What you will do:
Read the entries below and pull out each line with the string "when".

★ ★ ★

Definition sortedListing (out : gmap string FileInfo) : list FileInfo :=
  (λ fn, out !!! fn) <$> sortedNames out.

(** [ReadDir] from the point where the entries of the backend are known:
    index them by name, lay the children of the node over them, and return
    the result in the order of the names. *)
Definition mergeEntries (routeCopy : list (string * subRoute))
    (entries : list FileInfo) : M (result (list FileInfo)) :=
  merged ← overlayRoutes routeCopy (indexEntries entries);
  match merged with
  | Err err => mret (Err err)
  | Ok out => mret (Ok (sortedListing out))
  end.

(** Go leaves the order in which [range] visits a map open; [rangeOrder]
    is the order taken, any enumeration of the map. *)
Section ReadDir.
Variable rangeOrder : gmap string subRoute → list (string * subRoute).

Definition ReadDir (r : Router) (p : string) : M (result (list FileInfo)) :=
  let '(sub, b) := resolvePath r p in
  let sp := Go.Split p in
  let sr := readDirLoop sp (Router_routes r) in
  if bool_decide (size (routes sr) = 0) then
    invoke b (λ b, CallReadDir b sub) (λ b, fsReadDir b sub)
  else
    let routeCopy := rangeOrder (routes sr) in
    res ← invoke b (λ b, CallReadDir b sub) (λ b, fsReadDir b sub);
    match res with
    | Err err =>
        if negb (IsNotExist err) then mret (Err err)
        else mergeEntries routeCopy []
    | Ok entries => mergeEntries routeCopy entries
    end.
End ReadDir.

(** *** Predicates on tables and call sequences *)

(** A node is live when it has a backend or a live child; a tree is free
    of garbage when every node below its root is live. *)
Inductive live : subRoute → Prop :=
  | live_bound sr : fs sr ≠ None → live sr
  | live_child sr seg s : routes sr !! seg = Some s → live s → live sr.

Inductive garbageFree : subRoute → Prop :=
  | garbageFree_node sr :
      (∀ seg s, routes sr !! seg = Some s → live s) →
      (∀ seg s, routes sr !! seg = Some s → garbageFree s) →
      garbageFree sr.

(** The same, by paths: every node below the root reaches a backend (it
    has one, or a node below it has one); no node below the root is
    without backend and without children. *)
Definition reachesBackend (n : subRoute) : Prop :=
  ∃ q b, boundAt q n = Some b.

Definition noGarbage (sr : subRoute) : Prop :=
  ∀ q n, q ≠ [] → nodeAt q sr = Some n → reachesBackend n.

Definition noEmptyNode (sr : subRoute) : Prop :=
  ∀ q n, q ≠ [] → nodeAt q sr = Some n → ¬ (fs n = None ∧ routes n = ∅).

(** Induction on the tree, through the number of its nodes. *)
Fixpoint nodeCount (sr : subRoute) : nat :=
  S (map_fold (λ _ s n, nodeCount s + n) 0 (routes sr)).

(** A call sequence that has the cross-backend callback in it. *)
Definition invokesCallback {A} (m : M A) : Prop :=
  ∃ fromFS toFS fromPath toPath, CallCrossRename fromFS toFS fromPath toPath ∈ m.1.

(** What the loop over [routeCopy] puts at the name [mp] of the child
    [ro], given the real entry of that name, if there is one. *)
Definition overlaid (mp : string) (ro : subRoute) (real : option FileInfo)
    (x : FileInfo) : Prop :=
  match fs ro with
  | None =>
      match real with
      | Some e => if IsDir e then x = e else x = Virtual (VirtualDir mp (mtime ro))
      | None => x = Virtual (VirtualDir mp (mtime ro))
      end
  | Some b => fsStat b "/" = Ok x
  end.

(** *** Sequences of [Mount] and [Umount] calls

    The mount tables that can arise are those a sequence of calls builds,
    starting from [New]; a panic of [Umount] ends the run. *)
Inductive tableOp :=
  | DoMount (p : string) (b : Filesystem) (now : Time)
  | DoUmount (p : string) (now : Time).

Fixpoint runOps (ops : list tableOp) (r : Router) : outcome Router :=
  match ops with
  | [] => Returned r
  | DoMount p b now :: rest => runOps rest (Mount r p b now)
  | DoUmount p now :: rest =>
      match Umount r p now with
      | Returned r' => runOps rest r'
      | Panicked v => Panicked v
      end
  end.

End Router.

Arguments subRoute Filesystem : clear implicits.
Arguments Router Filesystem : clear implicits.
Arguments renameCallback Filesystem : clear implicits.
Arguments Call Filesystem : clear implicits.
Arguments tableOp Filesystem : clear implicits.
Arguments wrappedFile File : clear implicits.

(** ** Backends for the examples

    [Emptyfs] is the backend of package [emptyfs]: always empty and
    read-only.  [Stub n entries] is a test double numbered [n]: it opens and
    creates every path, lists [entries] in every directory, and its root is a
    directory named ["/"]. *)
Module Backends.

Inductive backend :=
  | Emptyfs (ctime : Time)
  | Stub (n : nat) (entries : list FileInfo).

#[global] Instance realInfo_eq_dec : EqDecision realInfo.
Proof. solve_decision. Defined.
#[global] Instance virtualDir_eq_dec : EqDecision virtualDir.
Proof. solve_decision. Defined.
#[global] Instance FileInfo_eq_dec : EqDecision FileInfo.
Proof. solve_decision. Defined.
#[global] Instance backend_eq_dec : EqDecision backend.
Proof. solve_decision. Defined.

(** [emptyfs.rootDir] *)
Definition rootDir (ctime : Time) : FileInfo :=
  Real (RealInfo "" 4096 (N.lor 365 ModeDir) ctime true).

Definition isRoot (p : string) : bool :=
  bool_decide (p = "/") || bool_decide (p = "") || bool_decide (p = ".").

#[global] Instance backend_billy : Billy backend string := {|
  fsCreate b p := match b with Emptyfs _ => Err ErrPermission | Stub _ _ => Ok p end;
  fsOpen b p := match b with Emptyfs _ => Err ErrPermission | Stub _ _ => Ok p end;
  fsOpenFile b p _ _ :=
    match b with Emptyfs _ => Err ErrPermission | Stub _ _ => Ok p end;
  fsRename b from to :=
    match b with Emptyfs _ => Some ErrPermission | Stub _ _ => None end;
  fsReadDir b p :=
    match b with
    | Emptyfs _ => if isRoot p then Ok [] else Err ErrNotExist
    | Stub _ entries => Ok entries
    end;
  fsStat b p :=
    match b with
    | Emptyfs ctime => if isRoot p then Ok (rootDir ctime) else Err ErrNotExist
    | Stub n _ =>
        if isRoot p then Ok (Real (RealInfo "/" 4096 (N.lor 493 ModeDir) n true))
        else Err ErrNotExist
    end;
  fsTempFile b dir pre :=
    match b with Emptyfs _ => Err ErrPermission | Stub _ _ => Ok (dir +:+ "/" +:+ pre) end;
  fileName f := f
|}.

(** Both are comparable: [emptyfs.Filesystem] is a struct holding a
    [time.Time], and the test double is used through a pointer. *)
#[global] Instance backend_comparable : Comparable backend := λ _ _, true.

Definition rootFS : backend := Stub 0 [].
Definition tmpFS : backend := Stub 1 [].

End Backends.

(** The routers of the examples. *)
Module Inputs.
Import Backends.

★ ★ ★

Answer box:
(** A node is live when it has a backend or a live child; a tree is free
    of garbage when every node below its root is live. *)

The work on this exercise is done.